What this task involves
Search the records for the string "intros" and copy every line in which it appears.

Stored data entries
Lemma lexNumber_space start s rest :
  s ≠ "" → (lexNumber 0 s).2 = "" →
  lexNumber start (s +:+ String " " rest) = (MkToken TNumber s start, String " " rest).
Proof.
  intros Hne Hr. pose proof (lexNumber_spec 0 s) as Hs. revert Hr Hs. unfold lexNumber.
  destruct s as [|c s]; [done|]. cbn [String.append].
  assert (Hgo : ∀ sign q, String c s = sign +:+ q →
    (let '(ip, r) := span_digits q in
     let '(fp, rest0) := lexFraction r in
     (MkToken TNumber (sign +:+ ip +:+ fp) 0, rest0)).2 = "" →
    (let '(ip, r) := span_digits (q +:+ String " " rest) in
     let '(fp, rest0) := lexFraction r in
     (MkToken TNumber (sign +:+ ip +:+ fp) start, rest0)) =
    (MkToken TNumber (String c s) start, String " " rest)).
  { intros sign q Hsq. pose proof (span_digits_app q) as H1.
    destruct (span_digits q) as [ip r] eqn:E1.
    pose proof (lexFraction_app r) as H2. destruct (lexFraction r) as [fp r0] eqn:E2.
    simpl. intros ->. rewrite sapp_nil_r in H2. subst r.
    assert (E : span_digits (q +:+ String " " rest) = (ip, fp +:+ String " " rest)).
    { destruct fp as [|c' fp]; [by apply span_digits_space|]. by apply span_digits_app_ne. }
    rewrite E, (lexFraction_space _ _ _ E2). by rewrite Hsq, H1. }
  destruct (Ascii.eqb_spec c "-") as [->|Hc]; intros Hr _.
  - by apply (Hgo "-" s).
  - by apply (Hgo "" (String c s)).
Qed.

Lemma lexOne_spell start t rest c r :
  token_ok t = true → spell t +:+ String " " rest = String c r →
  lexOne start c r = Ok (MkToken (Kind t) (Text t) start, String " " rest) ∧ isSpace c = false.
Proof.
  destruct t as [k s p]. unfold token_ok, spell. cbn [Kind Text].
  destruct k; cbn [punct]; try done;
    try (intros Heq%String.eqb_eq; subst s; cbn [String.append]; intros [= <- <-]; split; reflexivity).
  - (* identifiers *)
    unfold ident_ok. destruct s as [|c0 s]; [done|].
    intros [Hs Hr%String.eqb_eq]%andb_true_iff [= <- <-].
    assert (Hspan : span_ident (String c0 s) = (String c0 s, "")).
    { pose proof (span_ident_app (String c0 s)) as Ha. destruct (span_ident (String c0 s)).
      cbn in Hr. subst. by rewrite sapp_nil_r in Ha; subst. }
    split.
    + pose proof (span_ident_space _ rest _ Hspan) as Hsp. cbn [String.append] in Hsp.
      unfold lexOne, lexIdent. rewrite Hs, Hsp.
      destruct c0 as [[] [] [] [] [] [] [] []]; try discriminate Hs; reflexivity.
    + destruct c0 as [[] [] [] [] [] [] [] []]; try discriminate Hs; reflexivity.
  - (* numbers *)
    unfold number_ok. destruct s as [|c0 s]; [done|].
    intros [Hs Hr%String.eqb_eq]%andb_true_iff [= <- <-].
    pose proof (lexNumber_space start (String c0 s) rest ltac:(done) Hr) as Hn.
    cbn [String.append] in Hn.
    apply orb_true_iff in Hs as [Hs|[Hs Hd]%andb_true_iff].
    + unfold lexOne. rewrite Hs, Hn.
      destruct c0 as [[] [] [] [] [] [] [] []]; try discriminate Hs; split; reflexivity.
    + apply Ascii.eqb_eq in Hs as ->. unfold lexOne. rewrite Hn.
      destruct s as [|d s]; [done|]. cbn [String.append]. rewrite Hd. split; reflexivity.
  - (* strings *)
    intros _. unfold spell_string. cbn [String.append]. intros [= <- <-]. split; [|done].
    unfold lexOne, lexString. rewrite <- sapp_assoc.
    by rewrite (lexStringBody_escape s (String " " rest)).
Qed.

Answer section
  intros Hne Hr. pose proof (lexNumber_spec 0 s) as Hs. revert Hr Hs. unfold lexNumber.
  { intros sign q Hsq. pose proof (span_digits_app q) as H1.
    simpl. intros ->. rewrite sapp_nil_r in H2. subst r.
  destruct (Ascii.eqb_spec c "-") as [->|Hc]; intros Hr _.
    try (intros Heq%String.eqb_eq; subst s; cbn [String.append]; intros [= <- <-]; split; reflexivity).
    intros [Hs Hr%String.eqb_eq]%andb_true_iff [= <- <-].
    intros [Hs Hr%String.eqb_eq]%andb_true_iff [= <- <-].
    intros _. unfold spell_string. cbn [String.append]. intros [= <- <-]. split; [|done].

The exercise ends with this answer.